» Work order
One part of the entries below is wanted: the lines from the one containing "match goal with |- context [bind self" through the one containing "- unfold same_core". Write those out exactly and nothing else.

» Supplied records
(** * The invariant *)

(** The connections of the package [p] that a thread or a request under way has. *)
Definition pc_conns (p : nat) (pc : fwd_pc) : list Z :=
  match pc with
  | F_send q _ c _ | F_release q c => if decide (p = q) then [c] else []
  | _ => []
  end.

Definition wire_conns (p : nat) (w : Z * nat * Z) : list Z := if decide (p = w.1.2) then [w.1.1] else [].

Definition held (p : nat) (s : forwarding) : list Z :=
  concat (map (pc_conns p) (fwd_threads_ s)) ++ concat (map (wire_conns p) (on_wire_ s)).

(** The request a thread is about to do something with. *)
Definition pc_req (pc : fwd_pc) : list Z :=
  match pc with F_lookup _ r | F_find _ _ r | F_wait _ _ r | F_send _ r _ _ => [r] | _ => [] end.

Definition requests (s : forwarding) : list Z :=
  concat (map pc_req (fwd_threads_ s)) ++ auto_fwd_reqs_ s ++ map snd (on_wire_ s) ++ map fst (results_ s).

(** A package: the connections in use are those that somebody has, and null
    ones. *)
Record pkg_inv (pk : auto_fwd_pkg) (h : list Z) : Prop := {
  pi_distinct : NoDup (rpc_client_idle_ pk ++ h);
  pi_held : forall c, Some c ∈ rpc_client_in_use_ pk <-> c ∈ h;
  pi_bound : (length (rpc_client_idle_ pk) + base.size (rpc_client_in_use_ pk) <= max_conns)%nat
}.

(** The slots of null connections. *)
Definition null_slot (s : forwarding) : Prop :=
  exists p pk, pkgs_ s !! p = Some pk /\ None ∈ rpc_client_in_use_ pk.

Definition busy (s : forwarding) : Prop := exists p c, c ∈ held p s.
---
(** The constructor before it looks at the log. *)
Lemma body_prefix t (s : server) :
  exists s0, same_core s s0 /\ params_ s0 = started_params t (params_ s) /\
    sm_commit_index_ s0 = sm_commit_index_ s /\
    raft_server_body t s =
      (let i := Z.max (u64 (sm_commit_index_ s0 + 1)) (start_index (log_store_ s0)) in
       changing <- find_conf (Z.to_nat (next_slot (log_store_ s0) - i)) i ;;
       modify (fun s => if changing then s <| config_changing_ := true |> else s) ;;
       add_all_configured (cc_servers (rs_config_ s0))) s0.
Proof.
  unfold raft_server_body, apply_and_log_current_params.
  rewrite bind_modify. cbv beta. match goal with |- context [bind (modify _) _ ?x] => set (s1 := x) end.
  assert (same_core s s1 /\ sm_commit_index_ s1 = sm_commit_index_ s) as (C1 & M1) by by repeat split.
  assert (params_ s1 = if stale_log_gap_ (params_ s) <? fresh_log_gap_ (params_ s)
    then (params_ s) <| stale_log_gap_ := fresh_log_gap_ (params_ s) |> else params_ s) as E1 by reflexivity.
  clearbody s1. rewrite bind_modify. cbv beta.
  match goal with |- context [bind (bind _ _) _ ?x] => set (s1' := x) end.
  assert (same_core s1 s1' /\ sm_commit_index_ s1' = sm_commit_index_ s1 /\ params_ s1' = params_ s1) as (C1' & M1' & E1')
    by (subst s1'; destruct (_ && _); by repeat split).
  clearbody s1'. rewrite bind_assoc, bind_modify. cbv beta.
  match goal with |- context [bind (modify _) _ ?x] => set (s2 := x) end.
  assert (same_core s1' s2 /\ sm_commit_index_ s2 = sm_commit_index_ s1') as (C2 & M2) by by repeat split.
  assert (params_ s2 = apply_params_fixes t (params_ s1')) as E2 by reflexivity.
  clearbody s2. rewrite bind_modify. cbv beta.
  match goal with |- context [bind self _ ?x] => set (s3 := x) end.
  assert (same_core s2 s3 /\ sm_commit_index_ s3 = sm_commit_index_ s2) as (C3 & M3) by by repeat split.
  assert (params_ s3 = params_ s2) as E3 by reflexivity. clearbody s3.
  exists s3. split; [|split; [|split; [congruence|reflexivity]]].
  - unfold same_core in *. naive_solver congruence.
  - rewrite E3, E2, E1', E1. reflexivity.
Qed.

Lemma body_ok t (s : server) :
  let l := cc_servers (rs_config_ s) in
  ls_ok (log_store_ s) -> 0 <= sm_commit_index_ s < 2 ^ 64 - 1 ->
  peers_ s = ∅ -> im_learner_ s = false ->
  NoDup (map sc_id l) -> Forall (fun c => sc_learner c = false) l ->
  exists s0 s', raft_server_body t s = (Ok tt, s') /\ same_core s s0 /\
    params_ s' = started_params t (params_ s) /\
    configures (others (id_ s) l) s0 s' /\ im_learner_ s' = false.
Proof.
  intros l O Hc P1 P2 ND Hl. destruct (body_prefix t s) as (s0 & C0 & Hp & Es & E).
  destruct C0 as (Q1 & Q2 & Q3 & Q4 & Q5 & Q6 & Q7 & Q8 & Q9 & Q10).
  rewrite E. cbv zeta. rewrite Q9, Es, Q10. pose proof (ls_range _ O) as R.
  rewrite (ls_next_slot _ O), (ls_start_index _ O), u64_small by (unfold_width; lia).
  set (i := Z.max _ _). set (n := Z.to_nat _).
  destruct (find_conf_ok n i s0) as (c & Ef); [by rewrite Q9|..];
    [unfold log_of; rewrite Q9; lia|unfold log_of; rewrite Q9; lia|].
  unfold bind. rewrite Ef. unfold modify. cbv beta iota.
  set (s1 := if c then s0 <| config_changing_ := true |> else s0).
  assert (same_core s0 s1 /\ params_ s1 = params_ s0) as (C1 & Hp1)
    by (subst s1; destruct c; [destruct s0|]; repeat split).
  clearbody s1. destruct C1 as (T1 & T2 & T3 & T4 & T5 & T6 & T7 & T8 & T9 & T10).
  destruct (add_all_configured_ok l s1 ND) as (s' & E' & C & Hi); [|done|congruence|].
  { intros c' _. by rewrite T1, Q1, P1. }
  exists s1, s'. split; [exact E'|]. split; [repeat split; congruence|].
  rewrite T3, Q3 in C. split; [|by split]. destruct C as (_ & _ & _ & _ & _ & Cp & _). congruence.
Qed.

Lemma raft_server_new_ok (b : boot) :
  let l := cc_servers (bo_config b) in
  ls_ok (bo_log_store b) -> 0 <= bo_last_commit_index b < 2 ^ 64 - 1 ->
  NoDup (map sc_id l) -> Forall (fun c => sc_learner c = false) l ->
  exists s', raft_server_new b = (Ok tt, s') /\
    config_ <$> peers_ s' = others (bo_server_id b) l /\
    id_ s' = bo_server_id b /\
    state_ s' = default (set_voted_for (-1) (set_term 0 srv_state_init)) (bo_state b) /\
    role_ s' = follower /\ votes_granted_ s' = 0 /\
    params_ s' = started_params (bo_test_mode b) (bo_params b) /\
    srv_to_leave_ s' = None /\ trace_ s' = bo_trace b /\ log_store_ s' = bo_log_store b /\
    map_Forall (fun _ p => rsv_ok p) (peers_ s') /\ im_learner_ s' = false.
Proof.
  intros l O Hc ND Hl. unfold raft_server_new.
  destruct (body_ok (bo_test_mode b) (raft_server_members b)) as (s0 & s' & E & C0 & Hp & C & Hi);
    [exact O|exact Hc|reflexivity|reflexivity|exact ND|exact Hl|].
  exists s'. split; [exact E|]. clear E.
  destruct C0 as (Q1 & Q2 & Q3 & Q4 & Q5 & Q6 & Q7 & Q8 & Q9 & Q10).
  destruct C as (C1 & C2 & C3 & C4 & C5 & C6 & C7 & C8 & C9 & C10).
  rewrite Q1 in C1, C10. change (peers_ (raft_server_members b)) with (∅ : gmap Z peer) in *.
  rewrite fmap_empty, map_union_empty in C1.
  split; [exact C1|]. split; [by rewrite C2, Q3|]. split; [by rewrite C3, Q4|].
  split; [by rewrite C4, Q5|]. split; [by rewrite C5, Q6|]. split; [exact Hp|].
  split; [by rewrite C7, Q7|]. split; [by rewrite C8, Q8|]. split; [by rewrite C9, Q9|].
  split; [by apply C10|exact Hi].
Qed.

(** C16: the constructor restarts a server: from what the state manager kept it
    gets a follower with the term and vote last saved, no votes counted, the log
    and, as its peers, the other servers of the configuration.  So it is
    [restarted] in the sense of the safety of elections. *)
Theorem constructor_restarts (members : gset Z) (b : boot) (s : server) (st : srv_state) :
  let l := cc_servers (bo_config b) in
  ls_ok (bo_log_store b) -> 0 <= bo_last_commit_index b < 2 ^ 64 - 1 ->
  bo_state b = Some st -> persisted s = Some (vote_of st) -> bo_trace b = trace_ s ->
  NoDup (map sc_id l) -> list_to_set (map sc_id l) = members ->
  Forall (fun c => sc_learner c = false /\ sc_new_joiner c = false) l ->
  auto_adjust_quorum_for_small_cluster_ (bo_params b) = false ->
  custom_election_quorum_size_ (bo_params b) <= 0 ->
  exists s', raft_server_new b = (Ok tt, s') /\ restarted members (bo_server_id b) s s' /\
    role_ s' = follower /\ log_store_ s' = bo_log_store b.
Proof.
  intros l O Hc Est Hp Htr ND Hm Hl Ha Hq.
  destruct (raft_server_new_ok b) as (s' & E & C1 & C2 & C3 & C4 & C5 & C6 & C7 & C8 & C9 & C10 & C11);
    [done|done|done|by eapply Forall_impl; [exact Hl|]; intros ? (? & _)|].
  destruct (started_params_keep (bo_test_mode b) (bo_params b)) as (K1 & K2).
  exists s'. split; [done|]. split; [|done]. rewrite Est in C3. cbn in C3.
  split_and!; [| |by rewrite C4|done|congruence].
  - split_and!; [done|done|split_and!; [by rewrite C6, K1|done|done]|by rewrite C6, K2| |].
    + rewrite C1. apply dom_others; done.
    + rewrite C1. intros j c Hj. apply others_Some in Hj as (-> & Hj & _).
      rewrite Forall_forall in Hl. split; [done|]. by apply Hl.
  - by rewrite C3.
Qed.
---
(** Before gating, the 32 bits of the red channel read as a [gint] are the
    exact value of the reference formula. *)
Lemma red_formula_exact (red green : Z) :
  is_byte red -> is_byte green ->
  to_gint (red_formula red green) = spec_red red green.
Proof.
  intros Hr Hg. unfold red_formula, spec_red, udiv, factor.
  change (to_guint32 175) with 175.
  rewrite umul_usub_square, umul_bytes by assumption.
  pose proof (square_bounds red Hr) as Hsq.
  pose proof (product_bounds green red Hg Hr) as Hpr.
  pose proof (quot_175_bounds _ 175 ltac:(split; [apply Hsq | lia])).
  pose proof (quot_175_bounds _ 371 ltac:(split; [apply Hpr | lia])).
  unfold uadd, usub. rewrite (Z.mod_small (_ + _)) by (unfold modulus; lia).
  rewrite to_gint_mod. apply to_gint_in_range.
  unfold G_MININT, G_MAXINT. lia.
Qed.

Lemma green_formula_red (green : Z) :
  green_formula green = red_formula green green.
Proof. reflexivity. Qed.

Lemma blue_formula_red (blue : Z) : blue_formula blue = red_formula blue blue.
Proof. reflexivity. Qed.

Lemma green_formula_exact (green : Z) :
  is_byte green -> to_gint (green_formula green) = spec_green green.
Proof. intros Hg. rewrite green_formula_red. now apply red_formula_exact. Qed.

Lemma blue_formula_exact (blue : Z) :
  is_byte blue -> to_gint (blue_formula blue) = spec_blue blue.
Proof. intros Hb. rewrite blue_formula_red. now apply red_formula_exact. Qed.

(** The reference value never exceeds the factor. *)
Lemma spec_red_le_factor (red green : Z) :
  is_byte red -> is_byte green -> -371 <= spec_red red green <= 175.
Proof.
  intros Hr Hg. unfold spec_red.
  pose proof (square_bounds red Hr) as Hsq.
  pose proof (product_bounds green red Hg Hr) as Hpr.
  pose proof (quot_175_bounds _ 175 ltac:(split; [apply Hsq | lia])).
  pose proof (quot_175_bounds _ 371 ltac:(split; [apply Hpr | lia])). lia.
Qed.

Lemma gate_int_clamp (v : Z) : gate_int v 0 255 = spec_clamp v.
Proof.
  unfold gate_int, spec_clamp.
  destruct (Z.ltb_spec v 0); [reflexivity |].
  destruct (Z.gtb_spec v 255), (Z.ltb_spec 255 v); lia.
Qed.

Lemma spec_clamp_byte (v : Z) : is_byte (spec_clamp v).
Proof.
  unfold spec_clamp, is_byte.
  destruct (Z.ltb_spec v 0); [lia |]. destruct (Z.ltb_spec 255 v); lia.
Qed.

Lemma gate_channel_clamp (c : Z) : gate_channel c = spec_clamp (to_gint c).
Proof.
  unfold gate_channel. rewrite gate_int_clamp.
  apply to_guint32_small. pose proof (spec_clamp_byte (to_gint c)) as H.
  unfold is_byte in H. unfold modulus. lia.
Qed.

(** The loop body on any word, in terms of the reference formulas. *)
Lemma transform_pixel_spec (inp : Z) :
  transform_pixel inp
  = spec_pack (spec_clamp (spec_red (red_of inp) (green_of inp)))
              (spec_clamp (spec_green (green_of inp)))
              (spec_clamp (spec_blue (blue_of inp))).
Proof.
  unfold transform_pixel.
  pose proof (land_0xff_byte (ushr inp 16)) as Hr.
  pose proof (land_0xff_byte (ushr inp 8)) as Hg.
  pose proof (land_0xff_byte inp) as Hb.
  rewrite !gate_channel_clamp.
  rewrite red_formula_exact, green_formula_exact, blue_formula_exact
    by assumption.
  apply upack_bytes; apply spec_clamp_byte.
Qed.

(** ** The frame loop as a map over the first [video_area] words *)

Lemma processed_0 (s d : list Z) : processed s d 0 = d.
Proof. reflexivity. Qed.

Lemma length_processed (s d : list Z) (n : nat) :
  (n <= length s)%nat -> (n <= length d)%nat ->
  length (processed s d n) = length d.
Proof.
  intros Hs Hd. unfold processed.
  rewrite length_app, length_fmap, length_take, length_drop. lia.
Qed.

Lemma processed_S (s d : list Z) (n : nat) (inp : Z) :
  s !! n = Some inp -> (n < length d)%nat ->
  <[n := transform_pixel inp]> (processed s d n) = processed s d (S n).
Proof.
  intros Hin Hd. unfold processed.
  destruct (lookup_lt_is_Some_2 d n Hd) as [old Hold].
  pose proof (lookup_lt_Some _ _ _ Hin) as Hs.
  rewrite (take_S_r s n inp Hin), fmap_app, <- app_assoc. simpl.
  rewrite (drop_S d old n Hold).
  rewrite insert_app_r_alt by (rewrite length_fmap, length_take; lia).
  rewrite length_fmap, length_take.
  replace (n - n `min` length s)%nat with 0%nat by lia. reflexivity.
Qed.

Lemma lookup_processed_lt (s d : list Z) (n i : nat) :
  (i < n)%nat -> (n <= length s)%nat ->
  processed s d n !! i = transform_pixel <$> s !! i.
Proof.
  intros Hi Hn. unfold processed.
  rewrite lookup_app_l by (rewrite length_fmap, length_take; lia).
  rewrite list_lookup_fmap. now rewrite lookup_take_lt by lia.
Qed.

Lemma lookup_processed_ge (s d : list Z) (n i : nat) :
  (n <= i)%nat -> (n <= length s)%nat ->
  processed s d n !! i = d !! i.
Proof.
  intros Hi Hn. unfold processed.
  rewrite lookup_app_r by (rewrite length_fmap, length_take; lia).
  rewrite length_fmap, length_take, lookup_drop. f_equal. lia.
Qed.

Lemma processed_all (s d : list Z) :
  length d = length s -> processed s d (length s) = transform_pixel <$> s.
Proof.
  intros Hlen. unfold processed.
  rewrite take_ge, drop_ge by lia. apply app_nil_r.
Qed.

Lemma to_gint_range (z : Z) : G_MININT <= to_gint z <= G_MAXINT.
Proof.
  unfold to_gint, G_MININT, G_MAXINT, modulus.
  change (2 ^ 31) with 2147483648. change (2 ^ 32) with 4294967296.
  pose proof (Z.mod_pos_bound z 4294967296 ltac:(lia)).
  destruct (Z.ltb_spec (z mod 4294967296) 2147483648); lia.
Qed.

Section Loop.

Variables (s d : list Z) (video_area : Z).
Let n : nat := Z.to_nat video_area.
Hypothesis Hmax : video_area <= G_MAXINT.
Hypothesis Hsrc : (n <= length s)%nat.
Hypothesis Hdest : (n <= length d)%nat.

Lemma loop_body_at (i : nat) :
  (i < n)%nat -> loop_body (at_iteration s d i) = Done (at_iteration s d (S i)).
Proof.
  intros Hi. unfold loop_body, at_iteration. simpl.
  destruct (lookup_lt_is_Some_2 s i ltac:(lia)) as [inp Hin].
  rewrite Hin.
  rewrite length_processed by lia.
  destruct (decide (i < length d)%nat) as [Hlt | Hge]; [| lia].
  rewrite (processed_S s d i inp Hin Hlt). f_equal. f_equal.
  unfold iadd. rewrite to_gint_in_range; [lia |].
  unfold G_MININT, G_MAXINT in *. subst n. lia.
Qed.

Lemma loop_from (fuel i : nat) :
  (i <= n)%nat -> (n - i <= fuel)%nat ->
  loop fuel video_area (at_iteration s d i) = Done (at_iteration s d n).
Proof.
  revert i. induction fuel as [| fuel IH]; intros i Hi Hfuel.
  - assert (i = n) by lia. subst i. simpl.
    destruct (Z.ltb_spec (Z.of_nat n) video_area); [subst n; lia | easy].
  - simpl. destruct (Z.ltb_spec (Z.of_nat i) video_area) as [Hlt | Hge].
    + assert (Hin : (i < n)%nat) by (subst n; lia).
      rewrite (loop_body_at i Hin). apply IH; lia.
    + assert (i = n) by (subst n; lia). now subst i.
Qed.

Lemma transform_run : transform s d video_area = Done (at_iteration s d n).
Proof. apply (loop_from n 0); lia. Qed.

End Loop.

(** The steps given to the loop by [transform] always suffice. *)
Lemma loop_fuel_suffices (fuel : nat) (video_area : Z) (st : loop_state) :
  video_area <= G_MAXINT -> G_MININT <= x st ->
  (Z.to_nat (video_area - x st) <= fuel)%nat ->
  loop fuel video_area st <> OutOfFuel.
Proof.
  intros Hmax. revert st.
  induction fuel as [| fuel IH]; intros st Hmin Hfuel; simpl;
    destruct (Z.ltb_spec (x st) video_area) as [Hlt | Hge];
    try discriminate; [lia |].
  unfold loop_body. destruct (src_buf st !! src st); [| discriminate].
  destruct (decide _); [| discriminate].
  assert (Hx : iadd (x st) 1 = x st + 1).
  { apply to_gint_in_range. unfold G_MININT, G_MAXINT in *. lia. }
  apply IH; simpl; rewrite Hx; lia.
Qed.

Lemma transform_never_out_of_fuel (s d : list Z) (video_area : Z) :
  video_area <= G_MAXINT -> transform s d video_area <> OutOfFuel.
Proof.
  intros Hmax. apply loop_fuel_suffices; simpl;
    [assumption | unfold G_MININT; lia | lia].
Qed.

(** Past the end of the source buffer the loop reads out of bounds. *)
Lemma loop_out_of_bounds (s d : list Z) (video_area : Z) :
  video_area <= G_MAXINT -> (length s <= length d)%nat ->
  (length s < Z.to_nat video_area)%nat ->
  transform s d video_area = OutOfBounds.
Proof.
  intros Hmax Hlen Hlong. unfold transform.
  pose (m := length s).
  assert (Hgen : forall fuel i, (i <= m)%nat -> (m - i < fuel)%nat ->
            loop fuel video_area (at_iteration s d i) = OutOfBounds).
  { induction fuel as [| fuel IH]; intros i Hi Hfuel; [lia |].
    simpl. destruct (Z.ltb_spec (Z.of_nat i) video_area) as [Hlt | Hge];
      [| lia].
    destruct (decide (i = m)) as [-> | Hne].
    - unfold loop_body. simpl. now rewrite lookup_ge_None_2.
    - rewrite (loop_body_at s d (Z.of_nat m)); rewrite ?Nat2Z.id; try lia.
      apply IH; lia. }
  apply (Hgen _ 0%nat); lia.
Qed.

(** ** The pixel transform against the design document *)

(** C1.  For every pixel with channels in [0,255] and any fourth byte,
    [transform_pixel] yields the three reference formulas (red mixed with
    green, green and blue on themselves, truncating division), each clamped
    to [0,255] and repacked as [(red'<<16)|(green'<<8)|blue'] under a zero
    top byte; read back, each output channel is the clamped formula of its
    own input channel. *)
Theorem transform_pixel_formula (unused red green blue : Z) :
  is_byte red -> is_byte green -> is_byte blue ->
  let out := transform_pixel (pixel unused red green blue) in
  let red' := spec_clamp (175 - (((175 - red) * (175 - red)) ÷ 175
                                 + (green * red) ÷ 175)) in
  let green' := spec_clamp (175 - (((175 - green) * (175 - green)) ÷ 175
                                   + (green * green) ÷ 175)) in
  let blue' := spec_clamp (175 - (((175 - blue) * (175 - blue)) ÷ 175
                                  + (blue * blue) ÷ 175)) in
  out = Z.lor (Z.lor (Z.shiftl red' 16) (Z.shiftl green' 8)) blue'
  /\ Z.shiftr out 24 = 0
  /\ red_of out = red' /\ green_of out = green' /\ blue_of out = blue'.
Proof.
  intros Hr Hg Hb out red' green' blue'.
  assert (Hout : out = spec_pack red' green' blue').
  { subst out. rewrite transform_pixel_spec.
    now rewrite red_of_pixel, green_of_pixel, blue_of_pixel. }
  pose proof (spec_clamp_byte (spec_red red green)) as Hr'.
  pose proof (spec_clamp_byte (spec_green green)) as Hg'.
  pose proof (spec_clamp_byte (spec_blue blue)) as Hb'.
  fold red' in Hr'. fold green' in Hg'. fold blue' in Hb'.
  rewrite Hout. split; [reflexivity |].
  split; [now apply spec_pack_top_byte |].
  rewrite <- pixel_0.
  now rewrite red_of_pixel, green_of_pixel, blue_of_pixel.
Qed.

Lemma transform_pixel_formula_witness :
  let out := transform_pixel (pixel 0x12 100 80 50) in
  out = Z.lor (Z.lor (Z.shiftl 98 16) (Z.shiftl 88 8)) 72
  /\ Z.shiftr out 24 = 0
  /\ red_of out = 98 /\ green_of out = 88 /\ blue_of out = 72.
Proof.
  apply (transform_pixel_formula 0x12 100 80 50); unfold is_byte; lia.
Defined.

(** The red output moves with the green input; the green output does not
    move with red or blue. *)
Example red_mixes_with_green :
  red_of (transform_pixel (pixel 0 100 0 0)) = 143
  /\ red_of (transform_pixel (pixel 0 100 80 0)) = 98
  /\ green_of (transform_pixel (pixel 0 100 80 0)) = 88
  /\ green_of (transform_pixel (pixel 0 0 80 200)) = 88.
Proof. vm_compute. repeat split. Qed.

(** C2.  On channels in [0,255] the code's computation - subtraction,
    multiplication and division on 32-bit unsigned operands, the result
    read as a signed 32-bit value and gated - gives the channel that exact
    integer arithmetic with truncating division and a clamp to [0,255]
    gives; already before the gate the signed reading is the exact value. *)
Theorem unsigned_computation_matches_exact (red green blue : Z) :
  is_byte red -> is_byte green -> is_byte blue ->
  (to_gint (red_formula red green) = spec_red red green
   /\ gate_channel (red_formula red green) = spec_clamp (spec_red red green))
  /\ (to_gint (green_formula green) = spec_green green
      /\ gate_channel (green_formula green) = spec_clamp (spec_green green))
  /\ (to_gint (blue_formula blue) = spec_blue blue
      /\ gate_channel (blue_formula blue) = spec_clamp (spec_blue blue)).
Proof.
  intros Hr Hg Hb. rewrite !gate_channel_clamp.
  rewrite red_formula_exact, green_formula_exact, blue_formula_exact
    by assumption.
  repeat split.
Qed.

» Response area
  match goal with |- context [bind self _ ?x] => set (s3 := x) end.
  assert (same_core s2 s3 /\ sm_commit_index_ s3 = sm_commit_index_ s2) as (C3 & M3) by by repeat split.
  assert (params_ s3 = params_ s2) as E3 by reflexivity. clearbody s3.
  exists s3. split; [|split; [|split; [congruence|reflexivity]]].
  - unfold same_core in *. naive_solver congruence.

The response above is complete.